C’était un homme généreux et grand, bien que, ainsi que moi, il fût parti de fort bas d’abord. Quoiqu’il ne sût pas que j’eusse le moindre dessein de lui rien donner, il m’envoya à bord des provisions fraîches, du vin et des confitures, pour une valeur de plus de trente moidores, à quoi il avait joint du tabac et trois ou quatre belles médailles d’or; mais je m’acquittai envers lui par mon présent, qui, comme je l’ai dit, consistait en drap fin, en étoffes anglaises, en dentelles et en belles toiles de Hollande. Je lui livrai en outre pour cent livres sterling de marchandises d’autre espèce, et j’obtins de lui, en retour, qu’il ferait assembler le sloop que j’avais apporté avec moi d’Angleterre pour l’usage de mes planteurs, afin d’envoyer à ma colonie les secours que je lui destinais.

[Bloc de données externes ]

Lemma process_account_logged log account s s' :
  logged cloud arn store log s →
  logged cloud arn store log (process_account cloud um gm account s).2
  ∧ (process_account cloud um gm account s = (Ok (), s') →
     ∀ ps, ps ∈ api_list_permission_sets_provisioned_to_account cloud account.1 arn →
           (arn, ps) ∈ describe_calls s').
Proof.
  intros Hs. destruct account as [aid an]. unfold process_account.
  erewrite (bind_Ok (print _)) by reflexivity.
  match goal with |- context [(_ ≫= _) ?s0] => set (s1 := s0) end.
  assert (logged cloud arn store log s1) as Hs1
    by (by destruct Hs as ((Hw & Hc) & Hcd & Hl)).
  assert (warm (arn, store) s1) as Hw by (by destruct Hs1 as [[Hw _] _]).
  rewrite (bind_Ok _ _ _ _ _
             (generate_permission_sets_for_account_warm cloud arn store _ _ Hw)).
  split.
  - apply for_each_invariant; [|done].
    intros ps s2 _ Hs2.
    apply (logged_weaken ((arn, ps) :: log)); [by intros c Hc; right|].
    by apply process_permission_set_logged.
  - intros Hrun. simpl.
    destruct (for_each_established (logged cloud arn store log)
                (λ ps s0, (arn, ps) ∈ describe_calls s0)
                (api_list_permission_sets_provisioned_to_account cloud aid arn)
                (process_permission_set cloud um gm aid an)) with (s := s1) (s' := s')
      as (_ & _ & Hall); [..|done].
    + intros ps s2 _ Hs2.
      apply (logged_weaken ((arn, ps) :: log)); [by intros c Hc; right|].
      by apply process_permission_set_logged.
    + intros ps s2 s2' _ Hs2 Hbody.
      pose proof (process_permission_set_logged log aid an ps s2 Hs2) as (_ & _ & Hl).
      rewrite Hbody in Hl. apply Hl. by left.
    + intros ps c s2 _ Hs2 Hc.
      assert (logged cloud arn store ((arn, c) :: log) s2) as Hs2'.
      { destruct Hs2 as (Hi & Hcd & Hl). split; [done|]. split; [done|].
        intros c' [->|Hc']%elem_of_cons; [done | by apply Hl]. }
      pose proof (process_permission_set_logged ((arn, c) :: log) aid an ps s2 Hs2')
        as (_ & _ & Hl).
      apply Hl. right. by left.
    + done.
    + done.
Qed.

Lemma accounts_loop_logged (accounts : list (string * string)) s s' :
  logged cloud arn store [] s →
  for_each accounts (process_account cloud um gm) s = (Ok (), s') →
  ∀ account ps,
    account ∈ accounts →
    ps ∈ api_list_permission_sets_provisioned_to_account cloud account.1 arn →
    (arn, ps) ∈ describe_calls s'.
Proof.
  intros Hs Hrun account ps Hacc Hps.
  destruct (for_each_established (logged cloud arn store [])
              (λ account s0,
                 ∀ ps, ps ∈ api_list_permission_sets_provisioned_to_account cloud
                              account.1 arn →
                       (arn, ps) ∈ describe_calls s0)
              accounts (process_account cloud um gm)) with (s := s) (s' := s')
    as (_ & _ & Hall); [..|by apply (Hall account)].
  - intros x s0 _ Hs0. by apply (process_account_logged [] x s0 s0).
  - intros x s0 s0' _ Hs0 Hbody. by apply (process_account_logged [] x s0 s0').
  - intros x y s0 _ Hs0 Hy ps' Hps'.
    assert (logged cloud arn store [(arn, ps')] s0) as Hs0'.
    { destruct Hs0 as (Hi & Hcd & Hl). split; [done|]. split; [done|].
      intros c ->%list_elem_of_singleton. by apply Hy. }
    destruct (process_account_logged [(arn, ps')] x s0 s0 Hs0') as [(_ & _ & Hl) _].
    apply Hl. by left.
  - done.
  - done.
Qed.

En conséquence, il se procura des bras, et le sloop fut achevé en très peu de jours, car il était déjà tout façonné; puis je donnai au capitaine qui en prit le commandement des instructions telles qu’il ne pouvait manquer de trouver l’île. Aussi la trouva-t-il, comme par la suite j’en reçus l’avis de mon partner. Le sloop fut bientôt chargé de la petite cargaison que j’adressais à mes insulaires, et un de nos marins, qui m’avait suivi dans l’île, m’offrit alors de s’embarquer pour aller s’y établir moyennant une lettre de moi, laquelle enjoignit au gouverneur espagnol de lui assigner une étendue de terrain convenable et de lui donner les outils et les choses nécessaires à des plantations, ce à quoi il se disait fort entendu, ayant été colon au Maryland, et, par-dessus le marché, boucanier.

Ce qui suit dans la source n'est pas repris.